▸ **Exercise objective**: After finding the line containing "From Stdlib Require Import ZArith Lia" below, please output that line and each following one through the line containing "list.pop(i): index out of range *)", exactly as written.

-------

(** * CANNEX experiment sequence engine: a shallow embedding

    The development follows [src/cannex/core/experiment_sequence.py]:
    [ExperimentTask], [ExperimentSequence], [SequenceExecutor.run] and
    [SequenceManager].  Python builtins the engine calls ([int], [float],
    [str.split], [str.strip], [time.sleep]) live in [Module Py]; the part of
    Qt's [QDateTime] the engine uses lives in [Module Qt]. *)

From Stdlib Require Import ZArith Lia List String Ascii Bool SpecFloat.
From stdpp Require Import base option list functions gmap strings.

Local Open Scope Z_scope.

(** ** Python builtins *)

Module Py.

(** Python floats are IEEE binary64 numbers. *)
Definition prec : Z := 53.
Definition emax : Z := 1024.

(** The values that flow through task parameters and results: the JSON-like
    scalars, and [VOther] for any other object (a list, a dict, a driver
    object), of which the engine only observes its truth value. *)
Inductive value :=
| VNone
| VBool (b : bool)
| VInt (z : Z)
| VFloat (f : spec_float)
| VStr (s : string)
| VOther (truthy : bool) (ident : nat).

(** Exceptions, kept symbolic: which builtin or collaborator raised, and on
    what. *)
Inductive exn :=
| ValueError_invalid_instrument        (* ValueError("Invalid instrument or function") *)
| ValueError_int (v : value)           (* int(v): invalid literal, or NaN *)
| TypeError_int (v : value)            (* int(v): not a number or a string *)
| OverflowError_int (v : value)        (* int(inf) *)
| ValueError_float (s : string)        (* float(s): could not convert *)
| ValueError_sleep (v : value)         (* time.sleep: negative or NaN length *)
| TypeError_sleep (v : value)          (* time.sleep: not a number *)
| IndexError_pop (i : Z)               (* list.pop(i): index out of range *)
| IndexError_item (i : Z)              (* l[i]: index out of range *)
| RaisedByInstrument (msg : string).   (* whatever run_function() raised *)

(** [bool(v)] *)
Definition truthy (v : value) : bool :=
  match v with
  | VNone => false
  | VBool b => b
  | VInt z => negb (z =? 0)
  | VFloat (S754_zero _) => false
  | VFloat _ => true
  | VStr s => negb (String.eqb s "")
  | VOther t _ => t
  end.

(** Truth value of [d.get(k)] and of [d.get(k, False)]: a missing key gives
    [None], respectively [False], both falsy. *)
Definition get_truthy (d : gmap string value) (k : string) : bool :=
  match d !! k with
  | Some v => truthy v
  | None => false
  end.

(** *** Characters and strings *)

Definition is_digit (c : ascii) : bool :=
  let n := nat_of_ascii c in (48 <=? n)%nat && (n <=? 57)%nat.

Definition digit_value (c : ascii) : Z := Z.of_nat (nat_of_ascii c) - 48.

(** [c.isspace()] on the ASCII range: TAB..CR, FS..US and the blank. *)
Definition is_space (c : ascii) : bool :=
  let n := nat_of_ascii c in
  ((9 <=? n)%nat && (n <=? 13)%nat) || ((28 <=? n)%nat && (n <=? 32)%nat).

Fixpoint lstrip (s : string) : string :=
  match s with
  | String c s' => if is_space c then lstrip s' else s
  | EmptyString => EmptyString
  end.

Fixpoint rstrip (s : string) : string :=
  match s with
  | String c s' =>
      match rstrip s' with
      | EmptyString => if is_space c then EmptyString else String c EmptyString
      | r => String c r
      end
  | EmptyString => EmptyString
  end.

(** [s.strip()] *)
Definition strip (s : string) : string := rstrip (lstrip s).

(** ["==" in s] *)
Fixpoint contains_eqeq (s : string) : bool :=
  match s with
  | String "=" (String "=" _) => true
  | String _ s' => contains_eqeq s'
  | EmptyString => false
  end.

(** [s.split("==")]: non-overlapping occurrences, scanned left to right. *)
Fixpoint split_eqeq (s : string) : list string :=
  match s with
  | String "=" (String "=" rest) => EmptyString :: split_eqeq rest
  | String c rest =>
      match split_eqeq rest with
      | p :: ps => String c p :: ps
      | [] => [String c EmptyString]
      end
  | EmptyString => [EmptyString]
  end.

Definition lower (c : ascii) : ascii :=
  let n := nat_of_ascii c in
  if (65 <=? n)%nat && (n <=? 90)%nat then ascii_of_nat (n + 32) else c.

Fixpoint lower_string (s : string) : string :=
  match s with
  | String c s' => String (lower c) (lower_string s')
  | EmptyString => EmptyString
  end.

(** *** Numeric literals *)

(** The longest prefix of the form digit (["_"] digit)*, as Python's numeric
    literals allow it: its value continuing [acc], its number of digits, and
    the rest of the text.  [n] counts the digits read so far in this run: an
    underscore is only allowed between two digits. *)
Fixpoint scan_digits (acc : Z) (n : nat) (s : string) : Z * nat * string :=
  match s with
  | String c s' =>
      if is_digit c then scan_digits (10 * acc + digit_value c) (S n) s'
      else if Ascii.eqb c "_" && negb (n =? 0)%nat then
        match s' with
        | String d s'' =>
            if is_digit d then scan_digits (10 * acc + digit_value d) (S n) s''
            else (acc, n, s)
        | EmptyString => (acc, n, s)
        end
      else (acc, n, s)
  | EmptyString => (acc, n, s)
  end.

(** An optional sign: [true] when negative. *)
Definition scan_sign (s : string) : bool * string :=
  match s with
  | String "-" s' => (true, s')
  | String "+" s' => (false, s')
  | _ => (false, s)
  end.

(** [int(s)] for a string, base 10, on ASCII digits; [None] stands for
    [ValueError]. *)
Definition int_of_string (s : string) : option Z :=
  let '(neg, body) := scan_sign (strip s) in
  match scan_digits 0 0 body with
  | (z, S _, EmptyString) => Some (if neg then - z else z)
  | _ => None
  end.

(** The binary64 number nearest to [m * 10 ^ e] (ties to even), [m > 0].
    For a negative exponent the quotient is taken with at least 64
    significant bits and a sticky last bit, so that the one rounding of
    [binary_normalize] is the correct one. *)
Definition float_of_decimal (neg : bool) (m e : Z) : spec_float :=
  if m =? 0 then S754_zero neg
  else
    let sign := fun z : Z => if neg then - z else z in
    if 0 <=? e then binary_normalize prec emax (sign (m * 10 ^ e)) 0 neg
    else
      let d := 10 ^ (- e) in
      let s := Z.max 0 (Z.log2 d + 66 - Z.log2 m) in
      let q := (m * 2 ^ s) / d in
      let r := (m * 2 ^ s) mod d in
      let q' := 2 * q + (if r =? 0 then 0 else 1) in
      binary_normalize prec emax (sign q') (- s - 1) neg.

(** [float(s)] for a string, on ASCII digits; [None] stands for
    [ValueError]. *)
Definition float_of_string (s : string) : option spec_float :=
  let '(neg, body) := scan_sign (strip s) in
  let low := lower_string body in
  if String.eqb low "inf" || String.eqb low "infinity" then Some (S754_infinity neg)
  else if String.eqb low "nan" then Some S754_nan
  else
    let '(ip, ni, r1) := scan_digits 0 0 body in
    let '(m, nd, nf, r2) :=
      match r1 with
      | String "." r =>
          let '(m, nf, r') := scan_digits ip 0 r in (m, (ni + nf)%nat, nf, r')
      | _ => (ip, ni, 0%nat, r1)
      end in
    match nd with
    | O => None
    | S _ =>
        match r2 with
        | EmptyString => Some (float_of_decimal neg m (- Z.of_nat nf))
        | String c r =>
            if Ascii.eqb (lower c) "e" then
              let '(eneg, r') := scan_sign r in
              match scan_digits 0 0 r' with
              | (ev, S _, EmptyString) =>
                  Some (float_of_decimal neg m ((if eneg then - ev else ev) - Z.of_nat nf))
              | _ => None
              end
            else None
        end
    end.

-------

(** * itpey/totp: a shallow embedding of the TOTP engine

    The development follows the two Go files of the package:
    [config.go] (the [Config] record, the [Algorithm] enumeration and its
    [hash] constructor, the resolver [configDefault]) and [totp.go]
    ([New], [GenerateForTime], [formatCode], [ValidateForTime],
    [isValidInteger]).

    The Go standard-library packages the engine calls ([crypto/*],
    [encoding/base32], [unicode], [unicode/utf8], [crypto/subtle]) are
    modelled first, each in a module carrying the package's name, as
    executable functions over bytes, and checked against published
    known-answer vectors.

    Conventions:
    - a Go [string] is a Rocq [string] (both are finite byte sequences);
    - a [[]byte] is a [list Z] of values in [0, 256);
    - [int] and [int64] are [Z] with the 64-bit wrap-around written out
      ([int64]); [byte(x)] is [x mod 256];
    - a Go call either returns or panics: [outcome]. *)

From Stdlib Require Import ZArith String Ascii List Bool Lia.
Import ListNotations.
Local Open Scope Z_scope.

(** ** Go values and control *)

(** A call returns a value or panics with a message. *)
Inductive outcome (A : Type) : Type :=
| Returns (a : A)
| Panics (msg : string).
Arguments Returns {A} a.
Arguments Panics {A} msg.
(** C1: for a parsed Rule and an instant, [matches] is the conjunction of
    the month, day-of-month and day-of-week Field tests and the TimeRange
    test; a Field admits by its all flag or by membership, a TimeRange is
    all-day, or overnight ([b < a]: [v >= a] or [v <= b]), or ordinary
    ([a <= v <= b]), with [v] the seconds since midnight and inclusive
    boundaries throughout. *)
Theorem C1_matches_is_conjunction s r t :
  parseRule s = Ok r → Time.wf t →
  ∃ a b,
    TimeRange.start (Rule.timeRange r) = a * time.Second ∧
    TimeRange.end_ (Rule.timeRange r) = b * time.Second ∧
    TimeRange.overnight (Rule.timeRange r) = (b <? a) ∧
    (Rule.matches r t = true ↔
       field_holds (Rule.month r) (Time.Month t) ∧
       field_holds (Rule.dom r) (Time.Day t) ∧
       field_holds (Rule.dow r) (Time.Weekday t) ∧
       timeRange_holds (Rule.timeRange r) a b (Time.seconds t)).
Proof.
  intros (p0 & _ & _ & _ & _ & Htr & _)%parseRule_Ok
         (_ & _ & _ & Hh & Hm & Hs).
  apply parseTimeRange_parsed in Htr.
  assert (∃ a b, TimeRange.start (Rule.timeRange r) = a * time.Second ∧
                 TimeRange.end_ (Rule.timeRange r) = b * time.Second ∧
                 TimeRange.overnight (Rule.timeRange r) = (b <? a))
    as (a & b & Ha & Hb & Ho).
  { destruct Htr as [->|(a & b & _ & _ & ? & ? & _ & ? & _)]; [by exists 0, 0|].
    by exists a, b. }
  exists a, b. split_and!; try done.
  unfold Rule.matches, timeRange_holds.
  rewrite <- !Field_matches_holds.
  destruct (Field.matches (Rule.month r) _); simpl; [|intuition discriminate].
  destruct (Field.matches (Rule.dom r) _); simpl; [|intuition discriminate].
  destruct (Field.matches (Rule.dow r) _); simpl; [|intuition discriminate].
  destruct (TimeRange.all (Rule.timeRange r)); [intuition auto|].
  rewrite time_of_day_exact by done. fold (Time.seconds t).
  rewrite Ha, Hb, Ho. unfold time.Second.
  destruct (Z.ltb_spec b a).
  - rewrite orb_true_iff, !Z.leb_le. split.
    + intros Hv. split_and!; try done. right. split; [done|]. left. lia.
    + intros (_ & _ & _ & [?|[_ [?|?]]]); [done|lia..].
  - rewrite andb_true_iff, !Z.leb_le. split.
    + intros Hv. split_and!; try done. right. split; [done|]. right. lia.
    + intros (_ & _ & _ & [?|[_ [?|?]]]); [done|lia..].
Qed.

-------

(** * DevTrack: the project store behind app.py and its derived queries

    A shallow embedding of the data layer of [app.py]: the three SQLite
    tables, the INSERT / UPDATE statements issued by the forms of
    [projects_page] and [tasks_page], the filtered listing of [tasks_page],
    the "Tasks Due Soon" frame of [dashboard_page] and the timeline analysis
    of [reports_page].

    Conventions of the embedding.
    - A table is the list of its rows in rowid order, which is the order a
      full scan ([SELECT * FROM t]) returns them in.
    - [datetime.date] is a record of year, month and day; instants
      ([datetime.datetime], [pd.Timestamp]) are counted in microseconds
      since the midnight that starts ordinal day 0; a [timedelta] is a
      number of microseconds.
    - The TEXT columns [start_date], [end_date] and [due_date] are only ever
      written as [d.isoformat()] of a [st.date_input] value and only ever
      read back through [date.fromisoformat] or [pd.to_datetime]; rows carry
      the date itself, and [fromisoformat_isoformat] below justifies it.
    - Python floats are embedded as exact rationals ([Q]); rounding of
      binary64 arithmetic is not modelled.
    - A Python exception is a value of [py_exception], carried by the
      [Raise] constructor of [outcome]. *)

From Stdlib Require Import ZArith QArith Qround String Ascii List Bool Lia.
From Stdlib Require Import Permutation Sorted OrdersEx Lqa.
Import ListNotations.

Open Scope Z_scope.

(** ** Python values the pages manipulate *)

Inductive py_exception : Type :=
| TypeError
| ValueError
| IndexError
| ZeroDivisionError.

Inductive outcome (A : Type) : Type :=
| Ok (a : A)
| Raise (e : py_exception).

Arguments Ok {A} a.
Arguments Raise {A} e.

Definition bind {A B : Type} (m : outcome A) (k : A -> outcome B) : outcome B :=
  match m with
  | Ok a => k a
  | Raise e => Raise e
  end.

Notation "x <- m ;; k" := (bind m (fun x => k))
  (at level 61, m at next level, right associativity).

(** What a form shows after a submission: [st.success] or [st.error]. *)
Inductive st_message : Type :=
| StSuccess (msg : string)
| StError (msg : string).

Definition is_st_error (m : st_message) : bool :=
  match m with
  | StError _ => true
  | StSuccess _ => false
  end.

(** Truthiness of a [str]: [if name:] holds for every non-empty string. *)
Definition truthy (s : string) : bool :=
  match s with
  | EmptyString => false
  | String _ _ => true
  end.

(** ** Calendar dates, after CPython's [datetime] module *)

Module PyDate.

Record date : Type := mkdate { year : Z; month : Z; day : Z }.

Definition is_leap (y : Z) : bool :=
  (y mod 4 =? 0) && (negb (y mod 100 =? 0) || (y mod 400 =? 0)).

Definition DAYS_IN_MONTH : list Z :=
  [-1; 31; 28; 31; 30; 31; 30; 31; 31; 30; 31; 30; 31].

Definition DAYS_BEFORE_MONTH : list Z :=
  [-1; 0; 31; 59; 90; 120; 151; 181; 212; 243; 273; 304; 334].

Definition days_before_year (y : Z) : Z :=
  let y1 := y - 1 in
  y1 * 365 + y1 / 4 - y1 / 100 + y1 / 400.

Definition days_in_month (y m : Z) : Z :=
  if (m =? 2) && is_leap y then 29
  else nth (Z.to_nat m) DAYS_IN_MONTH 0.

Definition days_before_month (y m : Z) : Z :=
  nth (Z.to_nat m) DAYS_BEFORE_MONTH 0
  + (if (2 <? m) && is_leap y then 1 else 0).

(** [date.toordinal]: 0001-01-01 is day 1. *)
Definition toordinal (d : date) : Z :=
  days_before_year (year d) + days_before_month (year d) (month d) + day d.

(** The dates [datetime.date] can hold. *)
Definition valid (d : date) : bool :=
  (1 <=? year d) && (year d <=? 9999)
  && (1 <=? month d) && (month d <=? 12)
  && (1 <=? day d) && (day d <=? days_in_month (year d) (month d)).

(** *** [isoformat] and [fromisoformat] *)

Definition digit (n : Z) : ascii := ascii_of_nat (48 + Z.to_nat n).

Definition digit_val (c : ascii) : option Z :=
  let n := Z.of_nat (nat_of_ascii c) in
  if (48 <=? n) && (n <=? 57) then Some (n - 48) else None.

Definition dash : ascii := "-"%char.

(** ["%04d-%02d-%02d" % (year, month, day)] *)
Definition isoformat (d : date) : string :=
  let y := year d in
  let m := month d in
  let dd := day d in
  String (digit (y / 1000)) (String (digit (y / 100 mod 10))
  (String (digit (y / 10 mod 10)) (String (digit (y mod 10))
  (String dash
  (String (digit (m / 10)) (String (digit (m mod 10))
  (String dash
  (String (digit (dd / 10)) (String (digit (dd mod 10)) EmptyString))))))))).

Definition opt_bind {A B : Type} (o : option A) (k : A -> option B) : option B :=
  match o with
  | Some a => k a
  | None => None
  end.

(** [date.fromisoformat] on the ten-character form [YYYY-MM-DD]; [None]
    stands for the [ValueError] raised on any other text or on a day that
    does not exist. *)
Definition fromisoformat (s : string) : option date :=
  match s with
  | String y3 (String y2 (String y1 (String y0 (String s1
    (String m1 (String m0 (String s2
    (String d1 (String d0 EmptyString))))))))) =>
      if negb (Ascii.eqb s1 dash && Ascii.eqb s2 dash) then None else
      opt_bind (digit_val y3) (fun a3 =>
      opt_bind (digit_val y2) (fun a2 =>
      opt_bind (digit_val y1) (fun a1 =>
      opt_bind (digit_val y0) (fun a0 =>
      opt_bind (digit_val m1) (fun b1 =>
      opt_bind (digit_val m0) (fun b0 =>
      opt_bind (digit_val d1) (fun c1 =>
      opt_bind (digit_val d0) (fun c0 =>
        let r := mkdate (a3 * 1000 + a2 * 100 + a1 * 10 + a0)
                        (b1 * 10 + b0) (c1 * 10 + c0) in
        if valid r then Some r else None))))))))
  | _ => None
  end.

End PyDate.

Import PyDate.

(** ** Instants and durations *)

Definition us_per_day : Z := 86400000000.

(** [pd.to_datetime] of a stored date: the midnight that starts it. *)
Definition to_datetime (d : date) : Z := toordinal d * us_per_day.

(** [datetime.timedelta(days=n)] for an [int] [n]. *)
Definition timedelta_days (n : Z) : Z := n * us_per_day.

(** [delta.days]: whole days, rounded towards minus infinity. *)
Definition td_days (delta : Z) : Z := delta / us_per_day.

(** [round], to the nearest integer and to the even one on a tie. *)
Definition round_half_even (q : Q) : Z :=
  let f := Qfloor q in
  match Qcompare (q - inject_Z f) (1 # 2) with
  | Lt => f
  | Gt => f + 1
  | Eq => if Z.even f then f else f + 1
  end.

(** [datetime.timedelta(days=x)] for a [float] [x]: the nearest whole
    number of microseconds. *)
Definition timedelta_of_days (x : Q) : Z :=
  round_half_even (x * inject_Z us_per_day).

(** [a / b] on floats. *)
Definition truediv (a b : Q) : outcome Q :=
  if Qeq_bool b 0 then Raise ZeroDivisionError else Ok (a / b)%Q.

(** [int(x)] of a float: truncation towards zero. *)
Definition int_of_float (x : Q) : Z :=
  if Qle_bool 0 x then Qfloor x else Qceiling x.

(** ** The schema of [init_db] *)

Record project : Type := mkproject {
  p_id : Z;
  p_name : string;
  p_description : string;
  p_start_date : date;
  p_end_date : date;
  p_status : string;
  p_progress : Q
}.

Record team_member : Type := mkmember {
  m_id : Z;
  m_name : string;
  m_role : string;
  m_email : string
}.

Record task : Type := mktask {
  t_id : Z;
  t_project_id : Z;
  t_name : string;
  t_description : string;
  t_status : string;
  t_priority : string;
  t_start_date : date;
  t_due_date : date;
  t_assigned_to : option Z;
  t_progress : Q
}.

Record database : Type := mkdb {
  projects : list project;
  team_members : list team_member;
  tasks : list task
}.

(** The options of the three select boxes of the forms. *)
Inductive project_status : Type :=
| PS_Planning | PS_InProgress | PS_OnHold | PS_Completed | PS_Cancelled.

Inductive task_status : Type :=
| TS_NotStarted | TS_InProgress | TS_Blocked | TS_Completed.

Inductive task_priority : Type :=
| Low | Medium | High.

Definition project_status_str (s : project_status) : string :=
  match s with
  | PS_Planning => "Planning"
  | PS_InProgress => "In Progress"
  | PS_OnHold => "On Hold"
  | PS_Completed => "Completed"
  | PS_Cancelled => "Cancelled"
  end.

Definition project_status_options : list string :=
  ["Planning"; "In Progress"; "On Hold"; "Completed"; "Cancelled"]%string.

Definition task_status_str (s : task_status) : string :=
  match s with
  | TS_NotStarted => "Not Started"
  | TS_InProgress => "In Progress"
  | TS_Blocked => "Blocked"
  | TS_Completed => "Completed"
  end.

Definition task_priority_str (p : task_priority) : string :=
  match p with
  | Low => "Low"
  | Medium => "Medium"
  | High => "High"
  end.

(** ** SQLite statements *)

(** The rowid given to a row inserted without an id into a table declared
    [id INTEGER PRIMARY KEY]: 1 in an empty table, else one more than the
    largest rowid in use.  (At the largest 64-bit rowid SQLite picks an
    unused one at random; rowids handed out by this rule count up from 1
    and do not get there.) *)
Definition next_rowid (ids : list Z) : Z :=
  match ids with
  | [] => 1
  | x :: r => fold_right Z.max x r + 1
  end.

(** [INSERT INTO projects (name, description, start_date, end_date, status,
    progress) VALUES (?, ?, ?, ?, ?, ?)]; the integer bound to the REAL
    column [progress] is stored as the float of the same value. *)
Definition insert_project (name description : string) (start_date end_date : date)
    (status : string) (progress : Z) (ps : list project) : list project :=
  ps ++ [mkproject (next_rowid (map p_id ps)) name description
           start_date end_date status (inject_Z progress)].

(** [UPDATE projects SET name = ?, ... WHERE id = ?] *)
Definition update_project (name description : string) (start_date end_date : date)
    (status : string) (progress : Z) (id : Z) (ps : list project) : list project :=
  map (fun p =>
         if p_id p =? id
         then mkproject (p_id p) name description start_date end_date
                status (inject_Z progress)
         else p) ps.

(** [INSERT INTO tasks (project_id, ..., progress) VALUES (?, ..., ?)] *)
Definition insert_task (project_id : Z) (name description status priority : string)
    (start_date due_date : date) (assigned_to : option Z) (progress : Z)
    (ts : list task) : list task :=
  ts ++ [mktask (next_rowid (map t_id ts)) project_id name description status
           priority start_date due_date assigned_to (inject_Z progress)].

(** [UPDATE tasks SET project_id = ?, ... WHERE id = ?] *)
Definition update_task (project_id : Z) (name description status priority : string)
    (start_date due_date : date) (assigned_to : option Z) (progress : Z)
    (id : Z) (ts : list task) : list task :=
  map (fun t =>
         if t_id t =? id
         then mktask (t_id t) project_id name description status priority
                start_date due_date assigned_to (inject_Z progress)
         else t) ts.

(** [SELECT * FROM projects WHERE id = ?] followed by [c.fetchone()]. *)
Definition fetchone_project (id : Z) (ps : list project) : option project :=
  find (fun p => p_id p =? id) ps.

-------

▸ **Answer space**:
From Stdlib Require Import ZArith Lia List String Ascii Bool SpecFloat.
From stdpp Require Import base option list functions gmap strings.

Local Open Scope Z_scope.

(** ** Python builtins *)

Module Py.

(** Python floats are IEEE binary64 numbers. *)
Definition prec : Z := 53.
Definition emax : Z := 1024.

(** The values that flow through task parameters and results: the JSON-like
    scalars, and [VOther] for any other object (a list, a dict, a driver
    object), of which the engine only observes its truth value. *)
Inductive value :=
| VNone
| VBool (b : bool)
| VInt (z : Z)
| VFloat (f : spec_float)
| VStr (s : string)
| VOther (truthy : bool) (ident : nat).

(** Exceptions, kept symbolic: which builtin or collaborator raised, and on
    what. *)
Inductive exn :=
| ValueError_invalid_instrument        (* ValueError("Invalid instrument or function") *)
| ValueError_int (v : value)           (* int(v): invalid literal, or NaN *)
| TypeError_int (v : value)            (* int(v): not a number or a string *)
| OverflowError_int (v : value)        (* int(inf) *)
| ValueError_float (s : string)        (* float(s): could not convert *)
| ValueError_sleep (v : value)         (* time.sleep: negative or NaN length *)
| TypeError_sleep (v : value)          (* time.sleep: not a number *)
| IndexError_pop (i : Z)               (* list.pop(i): index out of range *)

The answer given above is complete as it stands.